Exercise prompt.
When you reproduce the listing below, keep every entry exactly as written.

Data for analysis.
(** * What is printed *)

(** A container prints as its first 32 elements between braces, with three dots for
    the others; an array of more than 18 elements as its first and its last eight, never
    reading outside it; a tuple as all of its fields between parentheses; and the terse
    strings of a tuple are those of its fields, in order. *)
Theorem printed_sequences {E : Type} `{!UniversalPrinter E} (xs : list E)
    {Ts : list Type} {P : each1 UniversalPrinter Ts} {Q : each1 UniversalTersePrinter Ts} (t : tuple Ts) :
  let texts := UniversalPrint <$> xs in
  writes (DefaultPrintTo_container xs) ()
    (if xs is [] then "{}" else
       "{ " +:+ joined (take 32 texts ++ if (32 <? length texts)%nat then ["..."] else []) +:+ " }") ∧
  writes (UniversalPrintArray xs (length xs)) ()
    (if xs is [] then "{}" else
       "{ " +:+ joined (if (length texts <=? 18)%nat then texts
                        else take 8 texts ++ "..." :: drop (length texts - 8) texts) +:+ " }") ∧
  writes (PrintTupleTo t) () ("(" +:+ joined (field_texts (@UniversalPrint) P t) +:+ ")") ∧
  UniversalTersePrintTupleFieldsToStrings t = field_texts (@UniversalTersePrint) Q t.
Proof.
  intros texts. split_and!.
  - apply DefaultPrintTo_container_writes.
  - apply UniversalPrintArray_writes.
  - eapply writes_bind; [done|]. eapply writes_bind; [|done].
    pose proof (PrintPrefixTo_writes P (length Ts) t) as H.
    rewrite firstn_all2 in H; [by rewrite length_field_texts|]. by apply H.
  - unfold UniversalTersePrintTupleFieldsToStrings. rewrite TersePrintPrefix_strings //.
    by rewrite firstn_all2; [rewrite length_field_texts|].
Qed.
Lemma stream_all_text r texts :
  texts ≠ [] → Forall plain texts →
  message_ (stream_all r texts) = Some (default EmptyString (message_ r) +:+ texts_of texts).
Proof.
  intros Hne Hp. revert r Hne. induction Hp as [|t texts Ht Hp IH]; intros r; [done|]. intros _.
  assert (AppendMessage r t = MkAssertionResult (success_ r) (Some (default EmptyString (message_ r) +:+ t))) as Ha.
  { unfold AppendMessage. by rewrite GetString_text // Ht. }
  destruct texts as [|u texts]; [cbn [stream_all fold_left]; unfold stream_all; cbn [fold_left]; by rewrite Ha /= string_app_nil_r|].
  change (stream_all r (t :: u :: texts)) with (stream_all (AppendMessage r t) (u :: texts)).
  by rewrite IH // Ha /= -string_app_assoc.
Qed.

(** A failure with a streamed text fails, and its message is that text. *)
Lemma failure_streamed texts :
  texts ≠ [] → Forall plain texts →
  success_ (stream_all AssertionFailure texts) = false ∧
  failure_message (stream_all AssertionFailure texts) = texts_of texts.
Proof.
  intros Hne Hp. split; [by rewrite stream_all_success AssertionFailure_fails|].
  unfold failure_message, message. rewrite stream_all_text // AssertionFailure_fails /=.
  by apply texts_of_plain.
Qed.
End results.

(** * Statements *)

(** What an assertion does: nothing when it holds, else it tells the test, and a fatal one
    makes the function return. *)
Definition report_unless {W} `{!TestRun W} (fatal ok : bool) (at_ : site) (msg : string) : statement W :=
  if ok then mret Next
  else AssertHelper (if fatal then kFatalFailure else kNonFatalFailure) at_ msg;;
       mret (if fatal then Return else Next).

Expected answer.
(** * What is printed *)

(** A container prints as its first 32 elements between braces, with three dots for
    the others; an array of more than 18 elements as its first and its last eight, never
    reading outside it; a tuple as all of its fields between parentheses; and the terse
    strings of a tuple are those of its fields, in order. *)
Theorem printed_sequences {E : Type} `{!UniversalPrinter E} (xs : list E)
    {Ts : list Type} {P : each1 UniversalPrinter Ts} {Q : each1 UniversalTersePrinter Ts} (t : tuple Ts) :
  let texts := UniversalPrint <$> xs in
  writes (DefaultPrintTo_container xs) ()
    (if xs is [] then "{}" else
       "{ " +:+ joined (take 32 texts ++ if (32 <? length texts)%nat then ["..."] else []) +:+ " }") ∧
  writes (UniversalPrintArray xs (length xs)) ()
    (if xs is [] then "{}" else
       "{ " +:+ joined (if (length texts <=? 18)%nat then texts
                        else take 8 texts ++ "..." :: drop (length texts - 8) texts) +:+ " }") ∧
  writes (PrintTupleTo t) () ("(" +:+ joined (field_texts (@UniversalPrint) P t) +:+ ")") ∧
  UniversalTersePrintTupleFieldsToStrings t = field_texts (@UniversalTersePrint) Q t.
Proof.
  intros texts. split_and!.
  - apply DefaultPrintTo_container_writes.
  - apply UniversalPrintArray_writes.
  - eapply writes_bind; [done|]. eapply writes_bind; [|done].
    pose proof (PrintPrefixTo_writes P (length Ts) t) as H.
    rewrite firstn_all2 in H; [by rewrite length_field_texts|]. by apply H.
  - unfold UniversalTersePrintTupleFieldsToStrings. rewrite TersePrintPrefix_strings //.
    by rewrite firstn_all2; [rewrite length_field_texts|].
Qed.
Lemma stream_all_text r texts :
  texts ≠ [] → Forall plain texts →
  message_ (stream_all r texts) = Some (default EmptyString (message_ r) +:+ texts_of texts).
Proof.
  intros Hne Hp. revert r Hne. induction Hp as [|t texts Ht Hp IH]; intros r; [done|]. intros _.
  assert (AppendMessage r t = MkAssertionResult (success_ r) (Some (default EmptyString (message_ r) +:+ t))) as Ha.
  { unfold AppendMessage. by rewrite GetString_text // Ht. }
  destruct texts as [|u texts]; [cbn [stream_all fold_left]; unfold stream_all; cbn [fold_left]; by rewrite Ha /= string_app_nil_r|].
  change (stream_all r (t :: u :: texts)) with (stream_all (AppendMessage r t) (u :: texts)).
  by rewrite IH // Ha /= -string_app_assoc.
Qed.

(** A failure with a streamed text fails, and its message is that text. *)
Lemma failure_streamed texts :
  texts ≠ [] → Forall plain texts →
  success_ (stream_all AssertionFailure texts) = false ∧
  failure_message (stream_all AssertionFailure texts) = texts_of texts.
Proof.
  intros Hne Hp. split; [by rewrite stream_all_success AssertionFailure_fails|].
  unfold failure_message, message. rewrite stream_all_text // AssertionFailure_fails /=.
  by apply texts_of_plain.
Qed.
End results.

(** * Statements *)

(** What an assertion does: nothing when it holds, else it tells the test, and a fatal one
    makes the function return. *)
Definition report_unless {W} `{!TestRun W} (fatal ok : bool) (at_ : site) (msg : string) : statement W :=
  if ok then mret Next
  else AssertHelper (if fatal then kFatalFailure else kNonFatalFailure) at_ msg;;
       mret (if fatal then Return else Next).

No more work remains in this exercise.